## Directions:
Copy all lines below that use the word "fuel".

-*-*-

(* ===== verification/Workers.v ===== *)
(** * The workers

    Any number of workers on a list of events: an invariant of the events that are done and
    of those that are not, which one worker's turn keeps, holds for all of them when the
    workers have finished, whatever the order in which they took and finished the events. *)

From S2P Require Import Prelude CString Paths Os Platform Fs Config FsTree Queue QueueFacts AppState Log App.

Section Workers.
Context `{DirOrder} `{LocalStamp} `{Strerror} `{Clock}.
Context `{!Allocator syseba_event_t} `{!Allocator syseba_log_record_t}.
Context (unknown : cstr).

(** Nothing is left in the queue. *)
Definition idle (a : syseba_app_t) : Prop :=
  forall event q, syseba_queue_pop (app_event_queue a) <> (PopReturn (Some event), q).

(** The workers, however many, have finished every event. *)
Definition finished (a a' : syseba_app_t) : Prop :=
  rtc (worker_step unknown) ([], a) ([], a') /\ idle a'.

(** What is known of the items that are done and of those that are not. *)
Context {I : Type} (event_of : I -> syseba_event_t) (inv : list I -> list I -> syseba_app_t -> Prop).
Context (Hperm : forall d d' t t' a, Permutation d d' -> Permutation t t' -> inv d t a -> inv d' t' a).
Context (Hqueue : forall d t a q, inv d t a -> inv d t (with_event_queue q a)).
Context (Hturn : forall d i t a, inv d (i :: t) a ->
  inv (i :: d) t (exec (worker_turn unknown (event_of i)) a) /\
  app_event_queue (exec (worker_turn unknown (event_of i)) a) = exec syseba_queue_task_done (app_event_queue a)).
Context (l : list I) (Hlen : zlen l <= U64_MAX) (closed : bool).

(** The items that are done, held by a worker, and queued. *)
Record in_progress (d h t : list I) (s : list syseba_event_t * syseba_app_t) : Prop := InProgress {
  ip_all : Permutation l (d ++ h ++ t);
  ip_held : fst s = map event_of h;
  ip_queued : represents (app_event_queue (snd s)) (map event_of t);
  ip_closed : q_closed (app_event_queue (snd s)) = closed;
  ip_inv : inv d (h ++ t) (snd s);
}.

Lemma queued_length u t : Permutation l (u ++ t) -> zlen (map event_of t) <= U64_MAX.
Proof. rewrite zlen_map. unfold zlen in *. intros Hp%Permutation_length. rewrite length_app in Hp. lia. Qed.

Lemma pop_progress d h t held a ev q :
  in_progress d h t (held, a) -> syseba_queue_pop (app_event_queue a) = (PopReturn (Some ev), q) ->
  exists i t', t = i :: t' /\ ev = event_of i /\
    in_progress d (h ++ [i]) t' (held ++ [ev], with_event_queue q a).
Proof.
  intros [Hp Hh Hq Hcl Hi] Hpop. cbn [fst snd] in *.
  apply (pop_represents _ _ (map event_of t)) in Hpop;
    [|done|apply (queued_length (d ++ h)); by rewrite <- app_assoc].
  destruct t as [|i t]; [by destruct (q_closed _), Hpop|].
  destruct Hpop as ([= ->] & Hr & Hcl' & _). exists i, t. split; [done|]. split; [done|].
  constructor; cbn [fst snd]; [by rewrite <- app_assoc|by rewrite Hh, map_app|done|by etransitivity|].
  apply Hqueue. by rewrite <- app_assoc.
Qed.

Lemma finish_progress d hb i ha t held a :
  in_progress d (hb ++ i :: ha) t (held, a) ->
  in_progress (i :: d) (hb ++ ha) t
    (map event_of hb ++ map event_of ha, exec (worker_turn unknown (event_of i)) a).
Proof.
  intros [Hp _ Hq Hcl Hi]. cbn [fst snd] in *.
  destruct (Hturn d i (hb ++ ha ++ t) a) as [Hi' Hq'].
  { eapply Hperm; [done| |exact Hi]. rewrite <- app_assoc. cbn [app]. by rewrite <- Permutation_middle. }
  constructor; cbn [fst snd].
  - rewrite Hp, <- !app_assoc. cbn [app]. rewrite <- Permutation_middle. cbn [app].
    by rewrite !Permutation_middle.
  - by rewrite map_app.
  - rewrite Hq'. by apply task_done_represents.
  - by rewrite Hq'.
  - by rewrite <- app_assoc.
Qed.

Lemma step_in_progress d h t s s' :
  in_progress d h t s -> worker_step unknown s s' -> exists d' h' t', in_progress d' h' t' s'.
Proof.
  intros Hip Hstep. destruct Hstep as [held a ev q Hpop|hb0 ev ha0 a].
  - destruct (pop_progress _ _ _ _ _ _ _ Hip Hpop) as (i & t' & -> & -> & Hip'). eauto.
  - pose proof (ip_held _ _ _ _ Hip) as Hh. cbn [fst] in Hh. symmetry in Hh.
    apply map_eq_app in Hh as (hb & hr & -> & <- & Hh).
    destruct hr as [|i ha]; [done|]. cbn [map] in Hh. injection Hh as <- <-.
    eexists _, _, _. by eapply finish_progress.
Qed.

Lemma steps_in_progress s s' :
  rtc (worker_step unknown) s s' -> forall d h t, in_progress d h t s -> exists d' h' t', in_progress d' h' t' s'.
Proof.
  induction 1 as [s|s s1 s2 Hs _ IH]; intros d h t Hip; [by exists d, h, t|].
  edestruct step_in_progress as (d' & h' & t' & Hip'); [exact Hip|exact Hs|]. by eapply IH.
Qed.

(** When the workers have finished, everything is done. *)
Lemma finished_inv a a' :
  in_progress [] [] l ([], a) -> finished a a' ->
  inv l [] a' /\ represents (app_event_queue a') [] /\ q_closed (app_event_queue a') = closed.
Proof.
  intros Hip [Hsteps Hidle].
  destruct (steps_in_progress _ _ Hsteps _ _ _ Hip) as (d & h & t & [Hp Hh Hq Hcl Hi]). cbn [fst snd] in *.
  assert (h = []) as -> by (by destruct h).
  assert (t = []) as ->.
  { destruct t as [|i t]; [done|]. exfalso. destruct (syseba_queue_pop (app_event_queue a')) as [r q] eqn:E.
    pose proof E as E'. apply (pop_represents _ _ (map event_of (i :: t))) in E'; [|done|].
    - destruct E' as (-> & _). by eapply Hidle.
    - by apply (queued_length d). }
  cbn [app] in Hp, Hi. rewrite app_nil_r in Hp. split_and!; [|done|done].
  eapply Hperm; [symmetry; exact Hp|done|exact Hi].
Qed.

(** One worker alone finishes. *)
Lemma one_worker_finishes fuel : forall d t a,
  in_progress d [] t ([], a) -> (length t <= fuel)%nat -> finished a (one_worker unknown fuel a).
Proof.
  assert (forall d a, in_progress d [] [] ([], a) -> idle a) as Hidle.
  { intros d a Hip ev q E. by destruct (pop_progress _ _ _ _ _ _ _ Hip E) as (? & ? & ? & _). }
  induction fuel as [|fuel IH]; intros d t a Hip Hf.
  { destruct t; [|cbn in Hf; lia]. split; [apply rtc_refl|by eapply Hidle]. }
  cbn [one_worker]. destruct (syseba_queue_pop (app_event_queue a)) as [r q] eqn:E. destruct t as [|i t].
  { pose proof (Hidle _ _ Hip) as Hi. unfold idle in Hi. rewrite E in Hi.
    assert (match r with PopReturn (Some ev) => one_worker unknown fuel
              (exec (worker_turn unknown ev) (with_event_queue q a)) | _ => a end = a) as ->.
    { destruct r as [[ev|]|]; [by destruct (Hi ev q)|done..]. }
    split; [apply rtc_refl|by eapply Hidle]. }
  pose proof E as E'. apply (pop_represents _ _ (map event_of (i :: t))) in E';
    [|apply Hip|apply (queued_length d), Hip].
  destruct E' as (-> & _).
  destruct (pop_progress _ _ _ _ _ _ _ Hip E) as (i' & t' & [= <- <-] & _ & Hip').
  apply (finish_progress d [] i []) in Hip'. cbn [map app] in Hip'.
  destruct (IH _ _ _ Hip') as [Hs Hi]; [cbn in Hf; lia|]. split; [|exact Hi].
  eapply rtc_l; [by apply (worker_pops unknown [] a (event_of i) q)|].
  eapply rtc_l; [by apply (worker_finishes unknown [] (event_of i) [])|exact Hs].
Qed.

(** Both, from the start. *)
Lemma workers_finish fuel a :
  represents (app_event_queue a) (map event_of l) -> q_closed (app_event_queue a) = closed -> inv [] l a ->
  (length l <= fuel)%nat ->
  finished a (one_worker unknown fuel a) /\
  forall a', finished a a' ->
    inv l [] a' /\ represents (app_event_queue a') [] /\ q_closed (app_event_queue a') = closed.
Proof.
  intros Hr Hc Hi Hf. assert (in_progress [] [] l ([], a)) as Hip by by constructor.
  split; [by eapply one_worker_finishes|]. intros a'. by apply finished_inv.
Qed.
End Workers.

-*-*-

## Solution:
Lemma one_worker_finishes fuel : forall d t a,
  in_progress d [] t ([], a) -> (length t <= fuel)%nat -> finished a (one_worker unknown fuel a).
  induction fuel as [|fuel IH]; intros d t a Hip Hf.
    assert (match r with PopReturn (Some ev) => one_worker unknown fuel
Lemma workers_finish fuel a :
  (length l <= fuel)%nat ->
  finished a (one_worker unknown fuel a) /\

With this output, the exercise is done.